“The voice can be very lovely indeed, especially in the wistful ballads with their aching sense of a vanished past, but there’s something about the way Bostridge inhabits the storytelling that really lifts this music off the page.”
Respighi Songs from Ian Bostridge and Saskia Giorgini has been selected as Limelight’s Recording of the Month. Review by Clive Paget.
“If your idea of Ottorino Respighi (1879-1936) is simply as the flash and dash composer of the colourful Roman Trilogy, this ravishing disc of his rarely recorded solo songs will set the record straight. The 67-minute program was a lockdown project for the gifted pianist Saskia Giorgini who was on the hunt for something to lift her heart. “Not only did I gain access to a treasure house of colourful and imaginative musical writing, but also to the most intimate area of the composer’s mind,” she writes in her sleeve note. “And what a mind!”
It’s true. Respighi was an endlessly curious, widely read artist fluent in 11 languages. These two dozen songs were written between 1905 and 1930 so effectively document the composer’s stylistic development. They range from an Italian-inflected Impressionism with passing hints of Wagner to folk music, both of his native land and further abroad – the four arrangements of traditional Scottish songs that conclude the disc are an unexpected pleasure – but are always rooted in melody, much of it immediately memorable. His setting of text, whether declamatory or lyrical, is always apposite, and never clunky.
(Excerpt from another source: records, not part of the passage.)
(* ===== verification/SourceClient.v ===== *)
(** * pkg/client/cloudevents: the codec and the source client

    Codec translates a resource to the CloudEvent an agent receives and an agent's
    status event back to a resource; SourceClientImpl publishes spec events and sends
    status resync requests in batches. The CloudEvents accessors, the generic source
    client and the transport (sdk-go) are the classes [EventOps] and [CloudEventSource]. *)

From S2P Require Import Prelude GoLib Sha256 Errors Types Json Bundle Validation Gorm World Dao DaoFacts Locks Services.
Import api errors Fmt.

Open Scope Z_scope.

(** ** sdk-go: types, extension names, event accessors *)

Record CloudEventsType := mkCloudEventsType {
  CloudEventsDataType : string;
  SubResource : string;
  Action : string;
}.

Definition SubResourceSpec : string := "spec".
Definition SubResourceStatus : string := "status".
Definition ResyncRequestAction : string := "resync_request".
Definition ExtensionResourceID : string := "resourceid".
Definition ExtensionClusterName : string := "clustername".
Definition ExtensionOriginalSource : string := "originalsource".
Definition ExtensionDeletionTimestamp : string := "deletiontimestamp".
Definition ExtensionStatusHash : string := "statushash".

(** The extensions of the protocol. *)
Definition extension_names : list string :=
  [ExtensionWorkMeta; ExtensionResourceVersion; ExtensionStatusUpdateSequenceID; ExtensionResourceID;
   ExtensionClusterName; ExtensionOriginalSource; ExtensionDeletionTimestamp; ExtensionStatusHash].

Class EventOps `{ce : CloudEvents} := {
  ManifestBundleEventDataType : string;
  ParseCloudEventsType : string -> result CloudEventsType string;
  TypeString : CloudEventsType -> string;
  ceType : CE -> string;
  SetSource : string -> CE -> CE;
  SetType : string -> CE -> CE;
  SetID : string -> CE -> CE;
  SetTime : Time -> CE -> CE;
  SetExtension : string -> ext -> CE -> CE;
  ext_string : string -> ext;
  ext_int : Z -> ext;
  ext_time : Time -> ext;
  (** %v of an extension value *)
  ext_show : ext -> string;
  (** json.Marshal of a ManifestWorkStatus made of the conditions and the resource
      status of a ManifestBundleStatus *)
  marshalWorkStatus : list (string * json) -> result string string;
  (** meta.IsStatusConditionTrue(status.Conditions, type) *)
  IsStatusConditionTrue : list (string * json) -> string -> bool;
  (** %T of a JSON value *)
  type_of : json -> string;
}.
Arguments EventOps ce : clear implicits.
Arguments EventOps {ce}.

Class EventOpsLaws `{eo : EventOps} : Prop := {
  ext_SetExtension k v e k' : k ∈ extension_names ->
    ceExtensions (SetExtension k v e) k' = if decide (k = k') then Some v else ceExtensions e k';
  ext_SetSource s e k : ceExtensions (SetSource s e) k = ceExtensions e k;
  ext_SetType t e k : ceExtensions (SetType t e) k = ceExtensions e k;
  ext_SetID i e k : ceExtensions (SetID i e) k = ceExtensions e k;
  ext_SetTime t e k : ceExtensions (SetTime t e) k = ceExtensions e k;
  type_SetType t e : ceType (SetType t e) = t;
  type_SetExtension k v e : k ∈ extension_names -> ceType (SetExtension k v e) = ceType e;
  type_SetID i e : ceType (SetID i e) = ceType e;
  type_SetTime t e : ceType (SetTime t e) = ceType e;
  ToString_string s : ToString (Some (ext_string s)) = Ok s;
  ToInteger_int z : - 2 ^ 31 <= z < 2 ^ 31 -> ToInteger (Some (ext_int z)) = Ok z;
}.

(** The generic source client and the transport underneath it. *)
Class CloudEventSource `{ce : CloudEvents} := {
  Publish : CloudEventsType -> Resource -> M World (option string);
  (** NewEventBuilder(source, type).WithClusterName(c).NewEvent() with SetData(hashes) *)
  NewResyncEvent : string -> CloudEventsType -> string -> list (string * string) -> M World (result CE string);
  Send : CE -> M World (option string);
  clientReady : M World bool;
}.
Arguments CloudEventSource ce : clear implicits.
Arguments CloudEventSource {ce}.

(** ** The interface the rest of the server uses *)

Class SourceClient := {
  sc_OnCreate : string -> M World (option string);
  sc_OnUpdate : string -> M World (option string);
  sc_OnDelete : string -> M World (option string);
  sc_Resync : list string -> M World (option string);
  sc_IsReady : M World bool;
}.

(** ** codec.go *)

Module Codec.
Section Ops.
Context `{env : Env} `{eo : EventOps}.

(** The resource is the caller's: its payload is changed in place. *)
Definition resetPayloadMetadataNameWithResID (res : Resource) : result Resource string :=
  match jget ExtensionWorkMeta res.(Payload) with
  | None => Ok res
  | Some (JObj metaObj) =>
      Ok (set_Payload (jset ExtensionWorkMeta (JObj (oset "name" (JStr res.(ID)) metaObj)) res.(Payload)) res)
  | Some metadata => Err (Sprintf "unsupported object type %s" [GStr (type_of metadata)])
  end.

Definition Encode (source : string) (eventType : CloudEventsType) (res : Resource) : M World (result CE string) :=
  match resetPayloadMetadataNameWithResID res with
  | Err e => ret (Err e)
  | Ok res =>
      match JSONMAPToCloudEvent res.(Payload) with
      | Err e => ret (Err (Sprintf "failed to convert resource payload to cloudevent: %v" [GStr e]))
      | Ok evt =>
          let evt := SetSource source evt in
          let evt := SetType (TypeString eventType) evt in
          let evt := SetExtension ExtensionResourceID (ext_string res.(ID)) evt in
          let evt := SetExtension ExtensionResourceVersion (ext_int (Int.int64 res.(Version))) evt in
          let evt := SetExtension ExtensionClusterName (ext_string res.(ConsumerName)) evt in
          if IsZero (GetDeletionTimestamp res) then ret (Ok evt)
          else
            let! id := new_id in
            let! now := time_now in
            ret (Ok (SetExtension ExtensionDeletionTimestamp (ext_time (GetDeletionTimestamp res))
                       (SetTime now (SetID id evt))))
      end
  end.

Definition Decode (sourceID : string) (evt : CE) : result Resource string :=
  match ParseCloudEventsType (ceType evt) with
  | Err e => Err (Sprintf "failed to parse cloud event type %s, %v" [GStr (ceType evt); GStr e])
  | Ok eventType =>
  if decide (eventType.(CloudEventsDataType) <> ManifestBundleEventDataType) then
    Err (Sprintf "unsupported cloudevents data type %s" [GStr eventType.(CloudEventsDataType)])
  else
  match ToString (ceExtensions evt ExtensionResourceID) with
  | Err e => Err (Sprintf "failed to get resourceid extension: %v" [GStr e])
  | Ok resourceID =>
  match ToInteger (ceExtensions evt ExtensionResourceVersion) with
  | Err e => Err (Sprintf "failed to get resourceversion extension: %v" [GStr e])
  | Ok resourceVersion =>
  match ToString (ceExtensions evt ExtensionClusterName) with
  | Err e => Err (Sprintf "failed to get clustername extension: %v" [GStr e])
  | Ok clusterName =>
  match ToString (ceExtensions evt ExtensionOriginalSource) with
  | Err e => Err (Sprintf "failed to get originalsource extension: %v" [GStr e])
  | Ok originalSource =>
  match CloudEventToJSONMap evt with
  | Err e => Err (Sprintf "failed to convert cloudevent to resource status: %v" [GStr e])
  | Ok status =>
      if decide (originalSource <> sourceID) then
        Err (Sprintf "unmatched original source id %s for resource %s" [GStr originalSource; GStr resourceID])
      else Ok (mkResource (newMeta resourceID) resourceVersion "" clusterName "" None status "")
  end end end end end end.

End Ops.
End Codec.

(** ** source_client.go *)

Definition statusHashBatchSize : nat := 1000.
Definition maxMQTTPacketSize : Z := 512 * 1024.

Module SourceClientImpl.
Section Ops.
Context `{env : Env} `{gorm : Gorm} `{tf : TimeFormat} `{eo : EventOps} `{src : !CloudEventSource}.

(** The source id the client was created with. *)
Variable sourceID : string.

Definition specType (action : string) : CloudEventsType :=
  mkCloudEventsType ManifestBundleEventDataType SubResourceSpec action.

Definition deleting (resource : Resource) : bool := negb (IsZero resource.(DeletedAt).(NTime)).

Definition OnCreate (id : string) : M World (option string) :=
  let! r := ResourceService.Get id in
  match r with
  | Err err => ret (if Is404 err then None else Some (Error err))
  | Ok resource =>
      if deleting resource then ret None
      else Publish (specType "create_request") resource
  end.

Definition OnUpdate (id : string) : M World (option string) :=
  let! r := ResourceService.Get id in
  match r with
  | Err err => ret (if Is404 err then None else Some (Error err))
  | Ok resource =>
      if deleting resource then ret None
      else Publish (specType "update_request") resource
  end.

Definition OnDelete (id : string) : M World (option string) :=
  let! r := ResourceService.Get id in
  match r with
  | Err err => ret (if Is404 err then None else Some (Error err))
  | Ok resource =>
      if negb (deleting resource) then
        ret (Some (Sprintf "resource %s has not been marked as deleting" [GStr resource.(ID)]))
      else Publish (specType "delete_request") resource
  end.

Definition ResourceStatusHashGetter (res : Resource) : result string string :=
  if (jlen res.(Status) =? 0)%nat then Ok (Sha256.hex (Sha256.Sum256 ""))
  else
    match JSONMAPToCloudEvent res.(Status) with
    | Err e => Err (Sprintf "failed to convert resource status to cloud event, %v" [GStr e])
    | Ok evt =>
        match ceExtensions evt ExtensionStatusHash with
        | Some statusHashVal => Ok (ext_show statusHashVal)
        | None =>
            match DataAsManifestBundleStatus evt with
            | Err e => Err (Sprintf "failed to decode cloudevent data as manifest bundle status: %v" [GStr e])
            | Ok eventPayload =>
                match marshalWorkStatus eventPayload with
                | Err e => Err (Sprintf "failed to marshal work status, %v" [GStr e])
                | Ok workStatusBytes => Ok (Sha256.hex (Sha256.Sum256 workStatusBytes))
                end
            end
        end
    end.

Definition resyncType : CloudEventsType :=
  mkCloudEventsType ManifestBundleEventDataType SubResourceStatus ResyncRequestAction.

Definition sendResyncBatch (consumer : string) (hashes : list (string * string)) (batchNum totalBatches : nat) :
  M World (option string) :=
  let! evt := NewResyncEvent sourceID resyncType consumer hashes in
  match evt with
  | Err e => ret (Some (Sprintf "failed to set resync event data: %v" [GStr e]))
  | Ok evt =>
      match ceMarshal evt with
      | Err e => ret (Some (Sprintf "failed to marshal resync event: %v" [GStr e]))
      | Ok evtBytes =>
          if maxMQTTPacketSize <? Z.of_nat (String.length evtBytes) then
            ret (Some (Sprintf "resync batch %d/%d for consumer %s is %d bytes, exceeds MQTT max_packet_size %d"
                   [GInt (Z.of_nat batchNum); GInt (Z.of_nat totalBatches); GStr consumer;
                    GInt (Z.of_nat (String.length evtBytes)); GInt maxMQTTPacketSize]))
          else Send evt
      end
  end.

(** The hashes of the listed resources; the first failing one ends the loop. *)
Definition status_hash (obj : Resource) : result (string * string) string :=
  match ResourceStatusHashGetter obj with
  | Err e => Err e
  | Ok statusHash => Ok (GetUID obj, statusHash)
  end.

(** [for i := 0; i < len(hashes); i += statusHashBatchSize]; the fuel bounds the
    iterations. *)
Fixpoint resync_loop (fuel : nat) (consumer : string) (hashes : list (string * string)) (totalBatches i : nat) :
  M World (option string) :=
  match fuel with
  | O => ret None
  | S fuel =>
      if (i <? length hashes)%nat then
        let end_ := if (length hashes <? i + statusHashBatchSize)%nat then length hashes
                    else (i + statusHashBatchSize)%nat in
        let batchNum := (i / statusHashBatchSize + 1)%nat in
        let! err := sendResyncBatch consumer (take (end_ - i) (drop i hashes)) batchNum totalBatches in
        match err with
        | Some e => ret (Some e)
        | None => resync_loop fuel consumer hashes totalBatches (i + statusHashBatchSize)
        end
      else ret None
  end.

Definition resyncConsumer (consumer : string) : M World (option string) :=
  let! objs := ResourceService.List consumer in
  match objs with
  | Err e => ret (Some (Sprintf "failed to list resources for consumer %s: %v" [GStr consumer; GStr (db_message e)]))
  | Ok objs =>
      match collect status_hash objs with
      | Err e => ret (Some e)
      | Ok hashes =>
          if (length hashes =? 0)%nat then sendResyncBatch consumer hashes 1 1
          else
            let totalBatches := ((length hashes + statusHashBatchSize - 1) / statusHashBatchSize)%nat in
            resync_loop (length hashes) consumer hashes totalBatches 0
      end
  end.

Definition Resync (consumers : list string) : M World (option string) := for_err resyncConsumer consumers.

Definition IsReady : M World bool := clientReady.

(** What NewSourceClient returns. *)
Definition NewSourceClient : SourceClient := {|
  sc_OnCreate := OnCreate;
  sc_OnUpdate := OnUpdate;
  sc_OnDelete := OnDelete;
  sc_Resync := Resync;
  sc_IsReady := IsReady;
|}.

End Ops.
End SourceClientImpl.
They turn out to suit Giorgini’s regular recital partner, Ian Bostridge, a singer better known for English song and German Lieder, down to the ground. The British tenor’s ethereal upper register and instinct for interrogating a text bring out more than just Respighi’s immaculately spun melodies. The voice can be very lovely indeed, especially in the wistful ballads with their aching sense of a vanished past, but there’s something about the way Bostridge inhabits the storytelling that really lifts this music off the page.”